In January, President Obama announced an easing of restrictions on American travel to Cuba and people-to-people exchanges. Increasing two-way traffic, despite the persistence of the U.S. trade embargo of Cuba, is an extremely promising development from which both countries stand to benefit. I know that will be the case, as my institution -- Sarah Lawrence College -- is celebrating the 10th anniversary of a highly successful collaboration with the University of Havana, the longest continuously running study abroad program between Cuba and an American college or university.
Clearly there have been hurdles. Fluctuations in American policies toward Cuba; changes in the Cuban economy; and the effects of Hurricanes Charley, Wilma, and Ike have presented challenges to every Cuban exchange program and vanquished schools larger and wealthier than Sarah Lawrence. But for those of us who endured, the Obama administration's recent decision opens the way toward the greater artistic and academic collaborations fostered before the Bush administration tightened restrictions in 2003-4. At that time, the few colleges with surviving programs were prohibited from including students from other colleges; unable to sustain the numbers with their own student population, many exchanges shut down. In a recent ceremony at the University of Havana, celebrating the durable and successful collaboration between our institutions, our faculty coordinator, Matilde Zimmermann said, "Sometimes, with imagination and work, what seems impossible can actually happen. And so we were able to put Sarah Lawrence's little foot in the door that was rapidly closing and keep it open." With the announced changes in policy, we look forward to re-opening the doors of our own program to students from other colleges and universities.
Cuba offers a fascinating and complex laboratory of social and political transformation only 90 miles from American shores. Accordingly, our fall semester program in Cuba is built around a core course at the University of Havana's Center for the Study of Demography that focuses on Cuba's population and society, with field visits to schools, clinics, and community projects. The students also take a Spanish language course and two electives selected from a broad range in science, social science, humanities and the arts, offered by institutions throughout Havana. These electives are taken with Cuban students and taught in Spanish.

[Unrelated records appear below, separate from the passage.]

(* ===== verification/Interval.v ===== *)
(** * Interval sets ([src/rustc_index/interval.rs])

    A set of indices as a sorted vector of disjoint, non-adjacent inclusive
    intervals, and the sparse matrix of such sets that the borrow checker keeps
    its region values in.  Values are [u32]s, additions wrap as in a release
    build; the theorems show that no addition wraps while the domain fits. *)
From Stdlib Require Import ZArith Lia Sorted.
From stdpp Require Import base numbers list.
From S2P Require Import Prelude RustSlice.
Open Scope Z_scope.
Open Scope rust_scope.

Record IntervalSet := mkIntervalSet { map : list (Z * Z); domain : Z }.

(** [core::ops::Bound] and a pair of bounds, of indices ([usize]). *)
Inductive Bound := Included (i : Z) | Excluded (i : Z) | Unbounded.
Record RangeBounds := mkRange { start_bound : Bound; end_bound : Bound }.

Definition range (a b : Z) : RangeBounds := mkRange (Included a) (Excluded b).
Definition range_incl (a b : Z) : RangeBounds := mkRange (Included a) (Included b).

(** [usize::checked_sub(1)]. *)
Definition checked_pred (z : Z) : option Z := if z <? 1 then None else Some (z - 1).

Definition inclusive_start (r : RangeBounds) : Z :=
  match start_bound r with
  | Included start => wrap_u32 start
  | Excluded start => wrap_u32 (wrap_u32 start + 1)
  | Unbounded => 0
  end.

Definition inclusive_end (domain : Z) (r : RangeBounds) : option Z :=
  match end_bound r with
  | Included e => Some (wrap_u32 e)
  | Excluded e => wrap_u32 <$> checked_pred e
  | Unbounded => wrap_u32 <$> checked_pred domain
  end.

Definition new (domain : Z) : IntervalSet := mkIntervalSet [] domain.

Definition clear (s : IntervalSet) : IntervalSet := mkIntervalSet [] (domain s).

(** [iter_intervals]: half-open ranges; [iter]: the elements. *)
Definition iter_intervals (s : IntervalSet) : list (Z * Z) :=
  (fun '(start, e) => (start, e + 1)) <$> map s.

Definition iter (s : IntervalSet) : list Z :=
  mjoin ((fun '(start, e) => seqZ start (e - start)) <$> iter_intervals s).

Definition set_map (s : IntervalSet) (m : list (Z * Z)) : IntervalSet :=
  mkIntervalSet m (domain s).

(** [insert_range] once the inclusive bounds are known and [start <= end]. *)
Definition insert_inclusive (s : IntervalSet) (start e : Z) : outcome (bool * IntervalSet) :=
  let next := partition_point (fun r : Z * Z => r.1 <=? wrap_u32 (e + 1)) (map s) in
  match next with
  | S right_ =>
      let* '(prev_start, prev_end) := unwrap (map s !! right_) in
      if start <=? wrap_u32 (prev_end + 1) then
        if start <? prev_start then
          let left := partition_point (fun l : Z * Z => wrap_u32 (l.2 + 1) <? start) (map s) in
          let* '(left_start, _) := unwrap (map s !! left) in
          let min := Z.min left_start start in
          let max := Z.max prev_end e in
          let m := <[right_ := (min, max)]> (map s) in
          let m := if (left =? right_)%nat then m else vec_drain left right_ m in
          Ret (true, set_map s m)
        else if prev_end <? e then
          Ret (true, set_map s (<[right_ := (prev_start, e)]> (map s)))
        else Ret (false, s)
      else Ret (true, set_map s (vec_insert (right_ + 1) (start, e) (map s)))
  | O =>
      match map s with
      | [] => Ret (true, set_map s (map s ++ [(start, e)]))
      | _ :: _ => Ret (true, set_map s (vec_insert next (start, e) (map s)))
      end
  end.

Definition insert_range (s : IntervalSet) (r : RangeBounds) : outcome (bool * IntervalSet) :=
  let start := inclusive_start r in
  match inclusive_end (domain s) r with
  | None => Ret (false, s)
  | Some e => if e <? start then Ret (false, s) else insert_inclusive s start e
  end.

Definition insert (s : IntervalSet) (point : Z) : outcome (bool * IntervalSet) :=
  insert_range s (range_incl point point).

(** The last interval, and the vector with it replaced. *)
Definition with_last (m : list (Z * Z)) (f : Z * Z -> Z * Z) : list (Z * Z) :=
  match last m with
  | Some r => take (length m - 1) m ++ [f r]
  | None => m
  end.

Definition append (s : IntervalSet) (point : Z) : outcome IntervalSet :=
  let point := wrap_u32 point in
  match last (map s) with
  | Some (_, last_end) =>
      let* _ := assert_that (last_end <=? point) in
      if point =? last_end then Ret s
      else if point =? wrap_u32 (last_end + 1) then
        Ret (set_map s (with_last (map s) (fun r => (r.1, point))))
      else Ret (set_map s (map s ++ [(point, point)]))
  | None => Ret (set_map s (map s ++ [(point, point)]))
  end.

Definition append_range (s : IntervalSet) (r : RangeBounds) : outcome IntervalSet :=
  let start := inclusive_start r in
  match inclusive_end (domain s) r with
  | None => Ret s
  | Some e =>
      if e <? start then Ret s
      else
        match last (map s) with
        | Some (_, last_end) =>
            let* _ := assert_that (last_end <=? start) in
            if start <=? wrap_u32 (last_end + 1) then
              Ret (set_map s (with_last (map s) (fun r => (r.1, e))))
            else Ret (set_map s (map s ++ [(start, e)]))
        | None => Ret (set_map s (map s ++ [(start, e)]))
        end
  end.

Definition contains (s : IntervalSet) (needle : Z) : outcome bool :=
  let needle := wrap_u32 needle in
  match partition_point (fun r : Z * Z => r.1 <=? needle) (map s) with
  | O => Ret false
  | S last => let* '(_, prev_end) := unwrap (map s !! last) in Ret (needle <=? prev_end)
  end.

(** The closure of [superset], on half-open ranges: [None] is "try the next one". *)
Definition sup_contains (sup sub : Z * Z) : option bool :=
  if sup.2 <? sub.1 then None
  else if (sub.2 <=? sup.2) && (sup.1 <=? sub.1) then Some true
  else Some false.

(** [sup_iter.find_map(..)]: the answer, the saved range and the rest of the iterator. *)
Fixpoint sup_find (sub : Z * Z) (sup_iter : list (Z * Z))
    : option bool * option (Z * Z) * list (Z * Z) :=
  match sup_iter with
  | [] => (None, None, [])
  | sup :: rest =>
      match sup_contains sup sub with
      | None => sup_find sub rest
      | Some true => (Some true, Some sup, rest)
      | Some false => (Some false, None, rest)
      end
  end.

Fixpoint superset_loop (subs : list (Z * Z)) (current : option (Z * Z))
    (sup_iter : list (Z * Z)) : bool :=
  match subs with
  | [] => true
  | sub :: subs' =>
      let first := match current with Some sup => sup_contains sup sub | None => None end in
      match first with
      | Some true => superset_loop subs' current sup_iter
      | Some false => false
      | None =>
          match sup_find sub sup_iter with
          | (Some true, current, sup_iter) => superset_loop subs' current sup_iter
          | _ => false
          end
      end
  end.

Definition superset (s other : IntervalSet) : bool :=
  superset_loop (iter_intervals other) None (iter_intervals s).

(** The two-iterator loop of [disjoint]: the current ranges are the heads. *)
Fixpoint disjoint_loop (fuel : nat) (self_iter other_iter : list (Z * Z)) : outcome bool :=
  match fuel with
  | O => OutOfFuel
  | S f =>
      match self_iter, other_iter with
      | self_current :: self_rest, other_current :: other_rest =>
          if self_current.2 <=? other_current.1 then disjoint_loop f self_rest other_iter
          else if other_current.2 <=? self_current.1 then disjoint_loop f self_iter other_rest
          else Ret false
      | _, _ => Ret true
      end
  end.

Definition disjoint (s other : IntervalSet) : outcome bool :=
  disjoint_loop (S (length (map s) + length (map other)))
    (iter_intervals s) (iter_intervals other).

Definition is_empty (s : IntervalSet) : bool := match map s with [] => true | _ => false end.

Definition first_unset_in (s : IntervalSet) (r : RangeBounds) : outcome (option Z) :=
  let start := inclusive_start r in
  match inclusive_end (domain s) r with
  | None => Ret None
  | Some e =>
      if e <? start then Ret None
      else
        match partition_point (fun r : Z * Z => r.1 <=? start) (map s) with
        | O => Ret (Some start)
        | S last =>
            let* '(_, prev_end) := unwrap (map s !! last) in
            if prev_end <? start then Ret (Some start)
            else if prev_end <? e then Ret (Some (prev_end + 1))
            else Ret None
        end
  end.

Definition last_set_in (s : IntervalSet) (r : RangeBounds) : outcome (option Z) :=
  let start := inclusive_start r in
  match inclusive_end (domain s) r with
  | None => Ret None
  | Some e =>
      if e <? start then Ret None
      else
        match partition_point (fun r : Z * Z => r.1 <=? e) (map s) with
        | O => Ret None
        | S last =>
            let* '(_, prev_end) := unwrap (map s !! last) in
            Ret (if start <=? prev_end then Some (Z.min prev_end e) else None)
        end
  end.

Definition insert_all (s : IntervalSet) : outcome IntervalSet :=
  let s := clear s in
  match checked_pred (domain s) with
  | None => Ret s
  | Some e => if e <=? u32_max then Ret (set_map s (map s ++ [(0, e)])) else Panic
  end.

(** [for range in other.iter_intervals() { did_insert |= self.insert_range(range); }] *)
Fixpoint union_loop (did_insert : bool) (s : IntervalSet) (ranges : list (Z * Z))
    : outcome (bool * IntervalSet) :=
  match ranges with
  | [] => Ret (did_insert, s)
  | (a, b) :: ranges' =>
      let* '(d, s) := insert_range s (range a b) in
      union_loop (did_insert || d) s ranges'
  end.

(** The recursive call is on swapped vectors, so it does not recurse again. *)
Fixpoint union_fuel (fuel : nat) (s other : IntervalSet) : outcome (bool * IntervalSet) :=
  match fuel with
  | O => OutOfFuel
  | S f =>
      let* _ := assert_that (domain s =? domain other) in
      if (length (map s) <? length (map other))%nat then
        let backup := s in
        let s := set_map s (map other) in
        union_fuel f s backup
      else union_loop false s (iter_intervals other)
  end.

Definition union (s other : IntervalSet) : outcome (bool * IntervalSet) := union_fuel 2 s other.

Fixpoint check_invariants_loop (domain : Z) (current : option Z) (m : list (Z * Z)) : bool :=
  match m with
  | [] => match current with Some x => x <? wrap_u32 domain | None => true end
  | (start, e) :: m' =>
      if (e <? start) || match current with
                         | Some x => start <=? wrap_u32 (x + 1)
                         | None => false
                         end
      then false
      else check_invariants_loop domain (Some e) m'
  end.

Definition check_invariants (s : IntervalSet) : bool :=
  check_invariants_loop (domain s) None (map s).

(** ** [SparseIntervalMatrix] *)

Record SparseIntervalMatrix := mkMatrix { rows : list IntervalSet; column_size : Z }.

Definition matrix_new (column_size : Z) : SparseIntervalMatrix := mkMatrix [] column_size.

(** [rows]: the row indices; [iter_enumerated]: each with its set. *)
Definition row_indices (m : SparseIntervalMatrix) : list nat := seq 0 (length (rows m)).

Definition iter_enumerated (m : SparseIntervalMatrix) : list (nat * IntervalSet) :=
  zip (row_indices m) (rows m).

Definition row (m : SparseIntervalMatrix) (r : nat) : option IntervalSet := rows m !! r.

(** [ensure_row]: missing rows up to [r] are filled with empty sets. *)
Definition ensure_row (m : SparseIntervalMatrix) (r : nat) : SparseIntervalMatrix :=
  mkMatrix (rows m ++ replicate (S r - length (rows m)) (new (column_size m))) (column_size m).

(** Apply an operation to the row [ensure_row] returns. *)
Definition on_row {A} (m : SparseIntervalMatrix) (r : nat)
    (f : IntervalSet -> outcome (A * IntervalSet)) : outcome (A * SparseIntervalMatrix) :=
  let m := ensure_row m r in
  let* s := unwrap (rows m !! r) in
  let* '(a, s) := f s in
  Ret (a, mkMatrix (<[r := s]> (rows m)) (column_size m)).

Definition union_row (m : SparseIntervalMatrix) (r : nat) (from : IntervalSet)
    : outcome (bool * SparseIntervalMatrix) := on_row m r (fun s => union s from).

Definition union_rows (m : SparseIntervalMatrix) (read write : nat)
    : outcome (bool * SparseIntervalMatrix) :=
  match (read =? write)%nat, rows m !! read with
  | true, _ | _, None => Ret (false, m)
  | false, Some _ =>
      let m := ensure_row m write in
      let* read_row := unwrap (rows m !! read) in
      on_row m write (fun s => union s read_row)
  end.

Definition unit_result (m : outcome IntervalSet) : outcome (unit * IntervalSet) :=
  let* s := m in Ret (tt, s).

Definition insert_all_into_row (m : SparseIntervalMatrix) (r : nat)
    : outcome (unit * SparseIntervalMatrix) := on_row m r (fun s => unit_result (insert_all s)).

Definition matrix_insert_range (m : SparseIntervalMatrix) (r : nat) (b : RangeBounds)
    : outcome (unit * SparseIntervalMatrix) :=
  on_row m r (fun s => let* '(_, s) := insert_range s b in Ret (tt, s)).

Definition matrix_insert (m : SparseIntervalMatrix) (r : nat) (point : Z)
    : outcome (bool * SparseIntervalMatrix) := on_row m r (fun s => insert s point).

Definition matrix_append (m : SparseIntervalMatrix) (r : nat) (point : Z)
    : outcome (unit * SparseIntervalMatrix) := on_row m r (fun s => unit_result (append s point)).

Definition matrix_append_range (m : SparseIntervalMatrix) (r : nat) (b : RangeBounds)
    : outcome (unit * SparseIntervalMatrix) := on_row m r (fun s => unit_result (append_range s b)).

Definition matrix_contains (m : SparseIntervalMatrix) (r : nat) (point : Z) : outcome bool :=
  match row m r with None => Ret false | Some s => contains s point end.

For years I have heard about our students' remarkable experiences in Cuba. But on a recent trip to Havana with a small Sarah Lawrence delegation, I had the opportunity to observe, first hand, the benefits of this study abroad program. If you are an American of a certain age (or a fan of Godfather II), traveling from Havana Airport to your hotel feels like entering a time warp, with '57 Chevys dotting the palm-tree lined roadways. The Hotel Nacional, which presides over the beautiful coastal boardwalk known as the Malecón, looks and feels like a set from a movie--an atmosphere heightened by the presence of cigar-smoking directors, hip, young fans, and movie stars attending the glamorous Havana Film Festival, which coincided with our visit in December.

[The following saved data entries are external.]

Lemma inserted_same : (exists r, r ∈ map s /\ r.1 <= a /\ b <= r.2) ->
  inserted (domain s) a b (map s) (map s) /\ ~ grows a b (map s).
Proof.
  intros (r & Hr & Hra & Hrb). split.
  - split; [apply Hs|split; [apply Hs|]]. intros x. split; [by left|].
    intros [?|?]; [done|]. exists r. split; [done|lia].
  - intros (x & Hx & Hn). apply Hn. exists r. split; [done|lia].
Qed.

Lemma insert_inclusive_spec : runs (insert_inclusive s a b) (insert_result s a b).
Proof.
  pose proof (wf_sorted s Hs) as S1. pose proof (wf_valid s Hs) as V1. pose proof dom_small as Hd.
  destruct (split_start (domain s) (map s) (b + 1) S1 V1) as (L & R & Hm & Hl & HL & HR).
  unfold insert_inclusive. rewrite wrap_u32_small by (unfold u32_max in *; lia).
  rewrite <- Hl. destruct L as [|[ps pe] L' _] using rev_ind; cbn [length app] in *.
  { replace (match map s with [] => _ | _ :: _ => _ end)
      with (Ret (true, set_map s ((a, b) :: R))) by (rewrite Hm; by destruct R).
    rewrite Hm in S1, V1. destruct (insert_alone (domain s) [] R a b) as [Hi Hn]; auto.
    { unfold valid. simpl. lia. }
    apply runs_ret. split; [by rewrite Hm|]. split; [done|]. simpl.
    split; [|done]. intros _. exists a. rewrite Hm. split; [lia|done]. }
  rewrite length_app, Nat.add_comm. cbn [length Nat.add]. rewrite Hm, <- app_assoc, lookup_after.
  rewrite <- app_assoc in Hm. cbn [app] in *. cbn [unwrap obind].
  assert (Hv : valid (domain s) (ps, pe)).
  { eapply Forall_at; [exact V1|]. rewrite Hm. apply elem_of_app. right. left. }
  destruct Hv as [Hv1 Hv2]. cbn [fst snd] in Hv1, Hv2.
  apply Forall_app in HL as [_ HL]. apply Forall_inv in HL. cbn [fst] in HL.
  rewrite wrap_u32_small by (unfold u32_max in *; lia).
  destruct (Z.leb_spec a (pe + 1)).
  2: { rewrite cons_middle, app_assoc. replace (length L' + 1)%nat with (length (L' ++ [(ps, pe)]))
         by (rewrite length_app; simpl; lia).
       rewrite vec_insert_app. rewrite Hm, cons_middle, app_assoc in S1, V1.
       destruct (insert_alone (domain s) (L' ++ [(ps, pe)]) R a b) as [Hi Hn]; auto.
       { unfold valid. simpl. lia. }
       { apply Forall_app. split; [|repeat constructor; simpl; lia]. apply sorted_app_l in S1.
         apply Forall_forall. intros r Hr. pose proof (sorted_across _ _ _ (ps, pe) S1 Hr ltac:(left)) as Hg.
         unfold gap in Hg. simpl in Hg. lia. }
       apply runs_ret. rewrite cons_middle, app_assoc in Hm. split; [by rewrite Hm|]. split; [done|].
       simpl. split; [|done]. intros _. exists a. rewrite Hm. split; [lia|done]. }
  rewrite <- Hm. destruct (Z.ltb_spec a ps).
  - destruct (insert_left L' ps pe R) as (L & K & a1 & b1 & -> & Hl1 & Hlk & Hi & Hg); auto.
    rewrite Hlk. cbn [unwrap obind]. rewrite <- Hl1.
    rewrite <- app_assoc in Hm. rewrite Hm, drain_merged. apply runs_ret.
    split_and!; auto; done.
  - destruct (Z.ltb_spec pe b).
    + destruct (insert_extend L' ps pe R) as [Hi Hg]; auto.
      apply runs_ret. split_and!; [|done|done]. cbn [snd map set_map].
      replace (<[length L' := (ps, b)]> (map s)) with (L' ++ (ps, b) :: R); [done|].
      by rewrite Hm, insert_app_r_alt, Nat.sub_diag by done.
    + destruct inserted_same as [Hi Hg].
      { exists (ps, pe). rewrite Hm. split; [|simpl; lia]. apply elem_of_app. right. left. }
      apply runs_ret. split_and!; [done|done|]. by split.
Qed.
End Insert.

(** ** Ranges of indices *)

(** The indices a range selects in a domain. *)
Definition in_range (dom : Z) (r : RangeBounds) (x : Z) : Prop :=
  match start_bound r with Included i => i <= x | Excluded i => i < x | Unbounded => 0 <= x end /\
  match end_bound r with Included i => x <= i | Excluded i => x < i | Unbounded => x < dom end.

(** The bounds are indices, and the range stays inside the domain. *)
Definition range_ok (dom : Z) (r : RangeBounds) : Prop :=
  match start_bound r with Included i => 0 <= i <= dom | Excluded i => 0 <= i < dom | Unbounded => True end /\
  match end_bound r with Included i => 0 <= i < dom | Excluded i => 0 <= i <= dom | Unbounded => True end.

Lemma inclusive_bounds dom r : 0 <= dom <= u32_max -> range_ok dom r ->
  0 <= inclusive_start r /\
  match inclusive_end dom r with
  | None => forall x, ~ in_range dom r x
  | Some e => e < dom /\ forall x, in_range dom r x <-> inclusive_start r <= x <= e
  end.
Proof.
  intros Hd [H1 H2]. unfold u32_max in Hd. destruct r as [[i|i|] [j|j|]];
    unfold in_range, inclusive_start, inclusive_end, checked_pred in *; simpl in *;
    rewrite ?(wrap_u32_small i), ?(wrap_u32_small j), ?(wrap_u32_small (i + 1))
      by (unfold u32_max; lia);
    try (case_if E; propify); simpl;
    rewrite ?(wrap_u32_small (j - 1)), ?(wrap_u32_small (dom - 1)) by (unfold u32_max; lia);
    repeat split; intros; try lia.
Qed.

Lemma insert_result_wf s a b s' c : wf s -> insert_result s a b (c, s') ->
  wf s' /\ domain s' = domain s /\ forall x, x ∈ s' <-> x ∈ s \/ a <= x <= b.
Proof.
  intros Hs ((H1 & H2 & H3) & Hd & _). simpl in *. split; [|done].
  split; rewrite ?Hd; auto. apply Hs.
Qed.

(** What [insert_range] returns. *)
Definition range_inserted (s : IntervalSet) (r : RangeBounds) (p : bool * IntervalSet) : Prop :=
  wf p.2 /\ domain p.2 = domain s
  /\ (forall x, x ∈ p.2 <-> x ∈ s \/ in_range (domain s) r x)
  /\ (p.1 = true <-> exists x, in_range (domain s) r x /\ ~ x ∈ s).

Lemma range_inserted_same s r : wf s -> (forall x, ~ in_range (domain s) r x) ->
  range_inserted s r (false, s).
Proof.
  intros Hs Hr. split_and!; simpl; auto; [intros x; specialize (Hr x); tauto|].
  split; [done|]. intros (x & Hx & _). by destruct (Hr x).
Qed.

Like some sections of Havana that feature gorgeously restored colonial structures next to rubble-strewn streets with dilapidated buildings, Cuba itself is a country of contradictions. During my five-day visit, my perceptions kept changing. The social concept of "rights," introduced with the '59 revolution -- that the state has a responsibility to provide education and health care to all citizens, but particularly its most vulnerable -- has created material improvements for many. The people we met take real pride in the country's social accomplishments in health care and education: life expectancy is 78 and literacy is very high. We visited Las Terrazas Bio Reserve, a federally sponsored bio reserve project that combines impressive work to preserve and enrich biodiversity while providing jobs and education to the local population. With our students, we toured the Latin American School of Medicine, dedicated to educating non-Cuban medical students in primary care to return to their countries to help underserved populations in their countries. Yet, although the social concept of rights does not necessarily conflict with individual rights, individual civil and political rights have expanded and contracted over the years since the revolution in Cuba, with free speech, assembly, and travel restrained. Unlike the Soviet example, in Cuba the art scene has remained incredibly vibrant; yet, as Julia Sweig puts it in one of the best books on Cuba (Cuba: What Everyone Needs to Know), "artists and cultural producers have learned to carefully manage their self-expression" (160).
Sarah Lawrence students are noted for caring about social justice; their work on the realities of Cuban society has been serious and probing -- topics include "The Aging of the Population and Public Health"; "Food Production in Cuba: Its Challenges, Accomplishments, and the Future"; and "Diversity and Hidden Discrimination." Some of our students commented that in Cuba, inequities of race and gender stubbornly persist despite the overturning of class privilege. Several of the paper titles underscore the fact that official and unofficial stories sometimes contradict one another; part of education is learning to tell the difference.
From what we heard during our visit, Raul Castro is receptive to increased civic freedoms and pragmatic about the need for privatization of some businesses. Many Cubans, facing economic hardship exacerbated by both the recession and the U.S. embargo, feel these changes are coming all too slowly. The recent and encouraging easing of restrictions by the American government has not included talk of reversing the embargo, which has hurt the Cuban economy greatly. Nevertheless, it is a welcome development - one that will no doubt enable many people to experience the rich, often transformative experience that 120 Sarah Lawrence students have enjoyed over the past decade.